As a result of intensive studies to solve the above-mentioned problems, the present inventors have found that perovskite (ABO ₃ ) -based ceramic raw material powder contains Bi, Zn, B, Si, alkali metal and alkaline earth metal at a specific ratio. Dielectric ceramics containing a specific amount of glass powder containing glass are easily sintered even at a low temperature of about 650 ° C. to 900 ° C., and have a high relative dielectric constant even when sintered at such a low temperature. As a result, the present invention has been completed.
That is, the composition for forming a dielectric ceramic according to the present invention comprises a perovskite (ABO ₃ ) ceramic raw material powder, 35 wt% to 90 wt% Bi ₂ O ₃ , 2.5 wt% to 20 wt% in terms of oxide. Wt% ZnO, 1 wt% to 20 wt% B ₂ O ₃ , 0.5 wt% to 15 wt% SiO ₂ , 0.5 wt% to 15 wt% alkali metal oxide and 0.1 wt% % To 35% by weight of a glass powder containing an alkaline earth metal oxide, wherein the glass powder is 1% by weight with respect to the dielectric ceramic forming composition. It is characterized by containing 15% by weight.
The dielectric ceramic material according to the present invention is obtained by firing the above-described dielectric ceramic forming composition.

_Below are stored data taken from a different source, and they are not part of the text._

Lemma unique_loop_candidate r episode minimum_assets c logs c' :
  unique_event_loop r episode minimum_assets (Some c) logs = Ok (Some c') <->
  c' = c /\ Forall (irrelevant_log r episode) logs.
Proof.
  induction logs as [|log logs IH]; cbn; [split; [by intros [= ->]|by intros [-> _]]|].
  rewrite Forall_cons. unfold irrelevant_log at 1.
  destruct (morpho_log r log) as [decoded|e]; cbn; [|split; [done|by intros (_ & (? & ? & _) & _)]].
  destruct (from_option _ _ decoded) as [| |market assets [direction|]] eqn:E.
  - rewrite IH. naive_solver.
  - split; [done|]. intros (_ & (d & [= <-] & Hd) & _). congruence.
  - case_match; (split; [done|]); intros (_ & (d & [= <-] & Hd) & _); congruence.
  - split; [done|]. intros (_ & (d & [= <-] & Hd) & _). congruence.
Qed.

(** An interval has an independent event exactly when one of its logs is a
    borrower's movement of at least the minimum, in the direction that opened
    the episode, and every other log is irrelevant to the episode's markets. *)
Theorem unique_independent_event_iff r episode logs minimum_assets c :
  unique_independent_rate_event r episode logs minimum_assets = Ok (Some c) <->
  exists before log after, logs = before ++ log :: after /\
    Forall (irrelevant_log r episode) before /\ borrower_log r episode minimum_assets log c /\
    Forall (irrelevant_log r episode) after.
Proof.
  unfold unique_independent_rate_event. induction logs as [|log logs IH]; cbn.
  { split; [done|]. by intros ([] & ? & ? & ? & _). }
  assert ((exists before log' after, log :: logs = before ++ log' :: after /\
      Forall (irrelevant_log r episode) before /\ borrower_log r episode minimum_assets log' c /\
      Forall (irrelevant_log r episode) after) <->
    (borrower_log r episode minimum_assets log c /\ Forall (irrelevant_log r episode) logs) \/
    (irrelevant_log r episode log /\ exists before log' after, logs = before ++ log' :: after /\
      Forall (irrelevant_log r episode) before /\ borrower_log r episode minimum_assets log' c /\
      Forall (irrelevant_log r episode) after)) as ->.
  { split.
    - intros ([|x before] & log' & after & Heq & Hb & Hl & Ha); cbn in Heq; simplify_eq; [by left|].
      apply Forall_cons in Hb as [Hx Hb]. right. split; [done|]. naive_solver.
    - intros [[Hl Ha]|[Hx (before & log' & after & -> & Hb & Hl & Ha)]].
      + by exists [], log, logs.
      + exists (log :: before), log', after. split_and!; try done. by constructor. }
  rewrite <-IH. clear IH. unfold borrower_log at 1, irrelevant_log at 2.
  destruct (morpho_log r log) as [decoded|e] eqn:Em; cbn; [|split; [done|naive_solver]].
  destruct (from_option _ _ decoded) as [| |market assets [direction|]] eqn:E.
  - split; [intros H; right; eauto|]. intros [[(d & assets & [= ->] & Hd & _) _]|[_ H]]; [|done].
    cbn in E. congruence.
  - split; [done|]. intros [[(d & assets & [= ->] & Hd & _) _]|[(d & [= <-] & Hd) _]];
      cbn in *; congruence.
  - destruct decoded as [d|]; [|done]. cbn in E.
    destruct (Z.ltb_spec assets minimum_assets).
    + split; [done|]. intros [[(d' & assets' & [= <-] & Hd & Hle & _) _]|[(d' & [= <-] & Hd) _]];
        cbn in *; [|congruence]. rewrite E in Hd. injection Hd as _ <- _. lia.
    + rewrite unique_loop_candidate. split.
      * intros [-> Hf]. left. split; [|done]. exists d, assets. by split_and!.
      * intros [[(d' & assets' & [= <-] & Hd & Hle & ->) Hf]|[(d' & [= <-] & Hd) _]];
          cbn in *; [|congruence]. rewrite E in Hd. by injection Hd as -> _ ->.
  - split; [done|]. intros [[(d & assets' & [= ->] & Hd & _) _]|[(d & [= <-] & Hd) _]];
      cbn in *; congruence.
Qed.
(* ===== verification/StateService.v ===== *)
(** * The canonical state service

    Models [CanonicalStateService] of [src/src/runtime/state_service.rs]: the
    single owner of the replayed topology, the idle ledgers and the exact state
    of every vault.  It applies the storage-acknowledged updates of the chain,
    refreshes what became dirty, publishes snapshots, runtime states, planning
    work and readiness.  A call works on a world: the durable state, the runtime
    registry, the API cache, the published work and readiness, and the service's
    own fields.  Reading an exact snapshot, deployed code or a transaction is an
    RPC exchange, the class [StateEnvironment].  Metrics, alerts and heartbeats
    are left out. *)
From Stdlib Require Import ZArith Lia Bool String.
From stdpp Require Import base gmap sets strings list.
From S2P Require Import Prelude.
From S2P Require Import BlueMath.
From S2P Require Import Domain.
From S2P Require Import Config.
From S2P Require Import Caps.
From S2P Require Import IdleLocks.
From S2P Require Import Projection.
From S2P Require Import Episodes.
From S2P Require Import Objective.
From S2P Require Import Revision.
From S2P Require Import Planning.
From S2P Require Import Models.
From S2P Require Import Storage.
From S2P Require Import Actor.
From S2P Require Import PlanService.
From S2P Require Import Logs.
From S2P Require Import Topology.
From S2P Require Import Provider.
From S2P Require Import Heads.
From S2P Require Import Reconciliation.
From S2P Require Import Identity.
From S2P Require Import Snapshot.
From S2P Require Import Controller.
From S2P Require Import ApiStore.
From S2P Require Import EventSources.
From S2P Require Import IdleReplay.
Open Scope Z_scope.

(** ** Pure decisions *)

Definition desired_runtime_state (mode : RuntimeMode) (snapshot : ExactVaultSnapshot)
    (signer_ready : bool) (pending : option UnresolvedTransaction) : RuntimeVaultState :=
  let capabilities := ev_capabilities snapshot in
  match mode with
  | ModeObserve => RvObserve
  | ModeShadow => if vc_can_project capabilities then RvShadow else RvPausedUnsupportedConfiguration
  | ModeExecute =>
      match pending with
      | Some pending =>
          if bool_decide (un_state pending = ForeignNonceConsumed) then RvPausedSignerFailure
          else RvPendingTransaction
      | None =>
          if negb (ils_verified (ev_idle_locks snapshot)) then RvLockAccountingUncertain
          else match ils_locks (ev_idle_locks snapshot) with
               | _ :: _ => RvIdleLocksActive
               | [] =>
                   if vc_can_allocate capabilities then
                     if signer_ready then RvAutomatic else RvPausedSignerFailure
                   else RvPausedUnsupportedConfiguration
               end
      end
  end.
Lemma sio_keeps_bind {A B} P (c : sio A) (f : A -> sio B) :
  keeps P c -> (forall a, keeps P (f a)) -> keeps P (a ← c; f a).
Proof.
  intros Hc Hf w Hw. unfold mbind, sio_bind. specialize (Hc w Hw).
  destruct (c w) as [[a|e] w']; cbn in *; [|done]. by apply Hf.
Qed.
Lemma keeps_ret {A} P (a : A) : keeps P (mret a).
Proof. intros w Hw. exact Hw. Qed.
Lemma keeps_lift {A} P (r : result StateServiceError A) : keeps P (sio_lift r).
Proof. intros w Hw. exact Hw. Qed.
Lemma keeps_err {A} P e : keeps P (@sio_err _ A e).
Proof. intros w Hw. exact Hw. Qed.
Lemma keeps_try {A} P (c : sio A) : keeps P c -> keeps P (sio_try c).
Proof. intros Hc w Hw. unfold sio_try. specialize (Hc w Hw). by destruct (c w). Qed.
Lemma sio_keeps_each {A} P (f : A -> sio unit) l :
  (forall x, x ∈ l -> keeps P (f x)) -> keeps P (sio_each f l).
Proof.
  induction l as [|x l IH]; intros Hf; cbn [sio_each]; [apply keeps_ret|].
  apply sio_keeps_bind; [apply Hf; by left|]. intros _. apply IH. intros y Hy. apply Hf. by right.
Qed.
Lemma keeps_fold {A B} P (f : A -> B -> sio A) a l :
  (forall a x, keeps P (f a x)) -> keeps P (sio_fold f a l).
Proof.
  intros Hf. revert a. induction l as [|x l IH]; intros a; cbn [sio_fold]; [apply keeps_ret|].
  apply sio_keeps_bind; [apply Hf|apply IH].
Qed.
(** The start of a fresh execution, and what was shared at that time. *)
Record Started : Type := mkStarted {
  st_vault : VaultAddress;
  st_reason : PlanReason;
  st_plan : PlanId;
  st_seen : Shared;
}.

Record ExecutionWorld `{ExecutionEnvironment} : Type := mkExecutionWorld {
  xw_occasion : occasion;
  xw_shared : Shared;
  xw_submissions : list (Bytes * JsonState);
  xw_consecutive_provider_failures : Z;
  xw_next_vault_index : Z;
  xw_started : list Started;
  xw_alerts : list (AlertSeverity * AlertKind * option VaultAddress);
}.

Section Service.
Context `{HX : ExecutionEnvironment} `{HK : Keccak} `{HA : AbiParams} `{HC : AbiCaps}.
Context `{HJ : PlanJson} `{HV : VaultAbi} `{HE : EventAbi} `{HB : AdminAbi}.
Context `{HS : SnapshotJson} `{HR : ReportJson} `{HT : StateReportJson}.
Context (config : ValidatedConfig) (identities : RuntimeIdentities).

Let chain := ac_chain (vg_app config).
Let chain_id := vc_chain_id chain.
Let execution := ac_execution (vg_app config).
Let vaults := ac_vaults (vg_app config).
Let mode := vn_mode (ac_node (vg_app config)).

Definition xio (A : Type) : Type :=
  ExecutionWorld -> result ExecutionServiceError A * ExecutionWorld.
#[export] Instance xio_ret : MRet xio := fun A a w => (Ok a, w).
#[export] Instance xio_bind : MBind xio := fun A B f c w =>
  match c w with
  | (Ok a, w) => f a w
  | (Err e, w) => (Err e, w)
  end.
Definition xio_err {A} (e : ExecutionServiceError) : xio A := fun w => (Err e, w).
Definition xio_lift {A} (c : result ExecutionServiceError A) : xio A := fun w => (c, w).
(** The answer as a value. *)
Definition xio_try {A} (c : xio A) : xio (result ExecutionServiceError A) := fun w =>
  let '(r, w) := c w in (Ok r, w).
Fixpoint xio_each {A} (f : A -> xio unit) (l : list A) : xio unit :=
  match l with
  | [] => mret tt
  | x :: l => _ ← f x; xio_each f l
  end.
Fixpoint xio_fold {A B} (f : A -> B -> xio A) (a : A) (l : list B) : xio A :=
  match l with
  | [] => mret a
  | x :: l => a ← f a x; xio_fold f a l
  end.

(** A write of the shared state that is not awaited. *)
Definition with_shared (w : ExecutionWorld) (shared : Shared) : ExecutionWorld :=
  mkExecutionWorld _ (xw_occasion w) shared (xw_submissions w)
    (xw_consecutive_provider_failures w) (xw_next_vault_index w) (xw_started w) (xw_alerts w).
Definition with_runtime (w : ExecutionWorld) (runtime : RuntimeRegistry) : ExecutionWorld :=
  with_shared w (mkShared (sh_storage (xw_shared w)) runtime (sh_api (xw_shared w))
                   (sh_provider_ready (xw_shared w))).
Definition with_api (w : ExecutionWorld) (api : ApiDataStore) : ExecutionWorld :=
  with_shared w (mkShared (sh_storage (xw_shared w)) (sh_runtime (xw_shared w)) api
                   (sh_provider_ready (xw_shared w))).

(** An awaited call on the durable state: the computation at this occasion,
    then what the other tasks did. *)
Definition run_io {E A} (convert : E -> ExecutionServiceError) (c : occasion -> io E A) : xio A :=
  fun w =>
    let shared := xw_shared w in
    let '(r, inner) := c (xw_occasion w) (mkWorld (sh_storage shared) (xw_submissions w)) in
    (map_err convert r,
     mkExecutionWorld _ (next_occasion (xw_occasion w))
       (meanwhile (xw_occasion w)
          (mkShared (w_storage inner) (sh_runtime shared) (sh_api shared)
             (sh_provider_ready shared)))
       (w_submissions inner) (xw_consecutive_provider_failures w) (xw_next_vault_index w)
       (xw_started w) (xw_alerts w)).

Definition stored {A} (f : JsonState -> result StorageError A) : xio A :=
  run_io XsStorage (fun _ => Conformance.query f).
Definition loaded {A} (f : JsonState -> A) : xio A := stored (fun s => Ok (f s)).
Definition store (command : StorageCommand) : xio unit :=
  run_io XsStorage (fun _ => call command).
(** A read of the outside. *)
Definition outside {A} (f : occasion -> result ExecutionServiceError A) : xio A :=
  run_io id (fun o => io_lift id (f o)).
(* ===== verification/ExecutionProofs.v ===== *)
(** * What the execution service keeps

    The theorems about [LiveSources] and [Execution]: the live source meets the
    interface the final preflight is proved against, what a live preflight
    stands on, which fresh transactions a tick starts, what recovery may send,
    what a signer quarantine leaves and how far the fees of a lane can rise. *)
From Stdlib Require Import ZArith Lia Bool String.
From stdpp Require Import base gmap sets strings list.
From S2P Require Import Prelude.
From S2P Require Import Domain.
From S2P Require Import Config.
From S2P Require Import Caps.
From S2P Require Import Projection.
From S2P Require Import Simulator.
From S2P Require Import Models.
From S2P Require Import Storage.
From S2P Require Import Actor.
From S2P Require Import StorageProofs.
From S2P Require Import Calldata.
From S2P Require Import Firewall.
From S2P Require Import Signer.
From S2P Require Import SigningProofs.
From S2P Require Import Planning.
From S2P Require Import PlanService.
From S2P Require Import PlanPriority.
From S2P Require Import Provider.
From S2P Require Import Pending.
From S2P Require Import Logs.
From S2P Require Import Heads.
From S2P Require Import Topology.
From S2P Require Import Conformance.
From S2P Require Import ConformanceProofs.
From S2P Require Import Reconciliation.
From S2P Require Import FinalPreflight.
From S2P Require Import FinalPreflightProofs.
From S2P Require Import Identity.
From S2P Require Import Snapshot.
From S2P Require Import Controller.
From S2P Require Import ApiStore.
From S2P Require Import EventSources.
From S2P Require Import StateService.
From S2P Require Import Coordinator.
From S2P Require Import LiveSources.
From S2P Require Import Execution.
Open Scope Z_scope.

(** ** The live sources submit nothing *)

Section LiveQuiet.
Context `{HR : SourceReads} `{HK : Keccak} `{HA : AbiParams} `{HC : AbiCaps} `{HS : SnapshotJson}.
Context `{HE : EventAbi} `{HB : AdminAbi} `{HV : VaultAbi} `{HJ : PlanJson}.
Context (config : ValidatedConfig) (identities : RuntimeIdentities).
Context (own_vault : VaultAddress) (reason : PlanReason) (api : ApiDataStore) (ready : bool).

Lemma quiet_awaited {E A} call (answer : A) : quiet (awaited (E := E) call answer).
Proof. done. Qed.
Lemma quiet_on_stored {E A} (f : JsonState -> result E A) : quiet (on_stored f).
Proof. done. Qed.
Lemma quiet_call {E} (f : StorageError -> E) command : quiet (from_storage f (call command)).
Proof. unfold call. apply quiet_call_with. Qed.
#[local] Hint Resolve quiet_awaited quiet_on_stored quiet_call : quiet.

(** The sources' own names for storage calls and lifted results. *)
Ltac source_quiet :=
  repeat first
    [ quiet_step
    | progress unfold cs_query, cs_load, cs_store, cs_lift, cs_some, cs_event_sources,
        ps_query, ps_load, ps_store, ps_lift
    | progress cbv beta zeta
    | match goal with |- quiet (let '(_, _) := ?x in _) => destruct x end ].

Lemma replayed_ledger_quiet sources vault head idle :
  quiet (replayed_ledger config sources vault head idle).
Proof. unfold replayed_ledger. source_quiet. Qed.
#[local] Hint Resolve replayed_ledger_quiet : quiet.

Lemma any_log_quiet sources candidate topology logs :
  quiet (any_log_affects sources candidate topology logs).
Proof. induction logs as [|log logs IH]; cbn [any_log_affects]; source_quiet. Qed.
#[local] Hint Resolve any_log_quiet : quiet.

Lemma atomic_candidate_quiet snapshot vault minimum cursor :
  quiet (validate_atomic_snapshot_candidate config identities snapshot vault minimum cursor).
Proof. unfold validate_atomic_snapshot_candidate. source_quiet. Qed.
#[local] Hint Resolve atomic_candidate_quiet : quiet.

Lemma strategy_state_quiet vault snapshot projection episode :
  quiet (current_strategy_state config vault snapshot projection episode).
Proof. unfold current_strategy_state. source_quiet. Qed.
#[local] Hint Resolve strategy_state_quiet : quiet.

Lemma exact_snapshot_quiet minimum :
  quiet (rebuild_exact_snapshot config identities own_vault api minimum).
Proof.
  unfold rebuild_exact_snapshot, newest_atomic, rebuild_pinned, cs_idle_locks. source_quiet.
Qed.
#[local] Hint Resolve exact_snapshot_quiet : quiet.

Lemma replan_quiet : quiet (rebuild_latest_for_replan config identities own_vault api).
Proof.
  unfold rebuild_latest_for_replan, rebuild_atomic_latest_for_replan, recover_from_publication,
    relevant_event_between. source_quiet.
Qed.

Lemma current_state_quiet conformance :
  quiet (live_rebuild_current_state config identities own_vault api conformance).
Proof. unfold live_rebuild_current_state. source_quiet. Qed.

Lemma ps_event_quiet sources candidate topology from to :
  quiet (ps_relevant_event_between config sources candidate topology from to).
Proof. unfold ps_relevant_event_between. source_quiet. Qed.
#[local] Hint Resolve ps_event_quiet : quiet.

Lemma base_quiet head scenarios :
  quiet (establish_base config identities own_vault reason api head scenarios).
Proof.
  unfold establish_base, verify_links, live_event_cursor, read_base, require_current_base,
    ps_idle_locks. source_quiet.
Qed.
#[local] Hint Resolve base_quiet : quiet.

Lemma live_plan_quiet head scenarios :
  quiet (live_rebuild_plan config identities own_vault reason api head scenarios).
Proof.
  unfold live_rebuild_plan, rebuild_at_head, live_event_cursor, top_k_preflight. source_quiet.
Qed.

(** The gate's questions only read. *)
Lemma live_cursor_reads w : (live_event_cursor config w).2 = w.
Proof. done. Qed.

Lemma live_invalidation_reads context w :
  (live_invalidation_queued config ready context w).2 = w.
Proof.
  unfold live_invalidation_queued. destruct (negb ready); [done|].
  unfold mbind, io_bind. pose proof (live_cursor_reads w) as Hc.
  destruct (live_event_cursor config w) as [[cursor|e] w1]; cbn in Hc; subst; [|done].
  do 2 (case_match; [done|]). unfold ps_lift, io_lift.
  destruct (from_config config) as [sources|e]; cbn; [|done].
  unfold ps_relevant_event_between, ps_lift, io_lift. by case_match.
Qed.
End LiveQuiet.

(** ** What a live preflight stands on *)

Section LiveExact.
Context `{HR : SourceReads} `{HK : Keccak} `{HA : AbiParams} `{HC : AbiCaps} `{HS : CanonicalJson}.
Context `{HE : EventAbi} `{HB : AdminAbi} `{HV : VaultAbi} `{HJ : PlanJson}.
Context (config : ValidatedConfig) (identities : RuntimeIdentities).
Context (own_vault : VaultAddress) (reason : PlanReason) (api : ApiDataStore) (ready : bool).

Let chain_id := vc_chain_id (ac_chain (vg_app config)).
(** * TranslucentTB: the tray front end ([TranslucentTB/main.cpp])

    A shallow embedding of [main.cpp]: the configuration record and the
    references the tray menu keeps into it, loading, saving and replacing
    the configuration, the menu bindings built by [InitializeTray], the
    folder watcher and the message loop.  The taskbar worker itself
    ([taskbar/taskbarattributeworker.hpp]) is not part of [main.cpp]; its
    resolver and applier are modelled from the specification in the module
    [Core]. *)

From Stdlib Require Import ZArith NArith Bool Ascii String.
From stdpp Require Import base decidable countable gmap strings list fin_maps.

Local Open Scope string_scope.
Local Open Scope list_scope.

(** ** Enumerations *)

(** Modelled from the spec: [undoc/swca.hpp], which declares [ACCENT_STATE],
    is missing.  The five states are those of the specification's
    [TaskbarAppearance.Accent], under the names [main.cpp] uses for them. *)
Inductive ACCENT_STATE :=
| ACCENT_NORMAL
| ACCENT_ENABLE_TRANSPARENTGRADIENT
| ACCENT_ENABLE_GRADIENT
| ACCENT_ENABLE_BLURBEHIND
| ACCENT_ENABLE_ACRYLICBLURBEHIND.

Inductive PeekBehavior :=
| AlwaysShow
| WindowMaximisedOnMainMonitor
| WindowMaximisedOnAnyMonitor
| DesktopIsForegroundWindow
| AlwaysHide.

(** [spdlog::level::level_enum]. *)
Inductive level_enum :=
| level_trace | level_debug | level_info | level_warn
| level_err | level_critical | level_off.

#[global] Instance ACCENT_STATE_eq_dec : EqDecision ACCENT_STATE.
Proof. solve_decision. Defined.
#[global] Instance PeekBehavior_eq_dec : EqDecision PeekBehavior.
Proof. solve_decision. Defined.
#[global] Instance level_enum_eq_dec : EqDecision level_enum.
Proof. solve_decision. Defined.

Definition ACCENT_STATE_to_nat (a : ACCENT_STATE) : nat :=
  match a with
  | ACCENT_NORMAL => 0
  | ACCENT_ENABLE_TRANSPARENTGRADIENT => 1
  | ACCENT_ENABLE_GRADIENT => 2
  | ACCENT_ENABLE_BLURBEHIND => 3
  | ACCENT_ENABLE_ACRYLICBLURBEHIND => 4
  end.
Definition ACCENT_STATE_of_nat (n : nat) : option ACCENT_STATE :=
  match n with
  | 0 => Some ACCENT_NORMAL
  | 1 => Some ACCENT_ENABLE_TRANSPARENTGRADIENT
  | 2 => Some ACCENT_ENABLE_GRADIENT
  | 3 => Some ACCENT_ENABLE_BLURBEHIND
  | 4 => Some ACCENT_ENABLE_ACRYLICBLURBEHIND
  | _ => None
  end.
#[global] Program Instance ACCENT_STATE_countable : Countable ACCENT_STATE :=
  inj_countable ACCENT_STATE_to_nat ACCENT_STATE_of_nat _.
Next Obligation. by intros []. Qed.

The dielectric ceramic forming composition according to the present invention can obtain a dielectric ceramic material having a high relative dielectric constant even when sintered at a lower temperature than conventional. The obtained dielectric ceramic material can be used, for example, as a dielectric material of a thin layer ceramic capacitor, as well as a printed wiring board, a multilayer printed wiring board, an electrode ceramic circuit board, a glass ceramic circuit board, a circuit peripheral material, It can also be suitably used as a dielectric material for electronic components such as inorganic EL and plasma displays.

Hereinafter, the present invention will be described based on preferred embodiments thereof.
As the perovskite (ABO ₃ ) -based ceramic raw material powder used in the dielectric ceramic forming composition of the present invention, the A site element is at least one metal element selected from the group consisting of Ca, Sr and Ba, In addition, it is preferable that the B site element is at least one selected from the group consisting of Ti and Zr from the viewpoint of obtaining a dielectric ceramic material having a high relative dielectric constant. Such preferred perovskite (ABO ₃ ) based ceramics include barium titanate, calcium titanate, strontium titanate, barium calcium titanate zirconate, barium titanate zirconate, barium strontium titanate, barium zirconate, calcium zirconate, Examples include strontium zirconate, barium calcium zirconate, barium strontium zirconate and calcium strontium zirconate. These may be used individually by 1 type and may be used in combination of 2 or more type. Among these, it is most preferable to use barium titanate in that a dielectric ceramic material having a higher relative dielectric constant is obtained by low-temperature firing.
The average particle size of the perovskite ceramic raw material powder is preferably 0.1 μm to 2 μm, more preferably 0.2 μm to 1.5 μm. It is preferable that the average particle diameter of the perovskite-based ceramic raw material powder is in this range since the original electrical characteristics, sintering characteristics, and handling characteristics of the particles are good. In addition, the average particle diameter of the perovskite ceramic raw material powder in the present invention is a value obtained from the D50 particle diameter in volume distribution measurement by a laser diffraction method.
The BET specific surface area of the perovskite ceramic raw material powder is preferably 1.0 m ² / g or more, more preferably 1.0 m ² / g to 10 m ² / g. When the BET specific surface area is in this range, the sinterability and handling properties are improved, and a stable dielectric ceramic material is obtained, which is preferable.
In the present invention, two or more perovskite ceramic raw material powders having different physical properties such as average particle diameter and BET specific surface area may be used.
The method for preparing the perovskite ceramic raw material powder is not particularly limited, and examples thereof include a wet method such as a coprecipitation method, a hydrolysis method, a hydrothermal synthesis method, an atmospheric pressure heating reaction method, or a solid phase method. . A commercially available perovskite ceramic raw material powder may also be used.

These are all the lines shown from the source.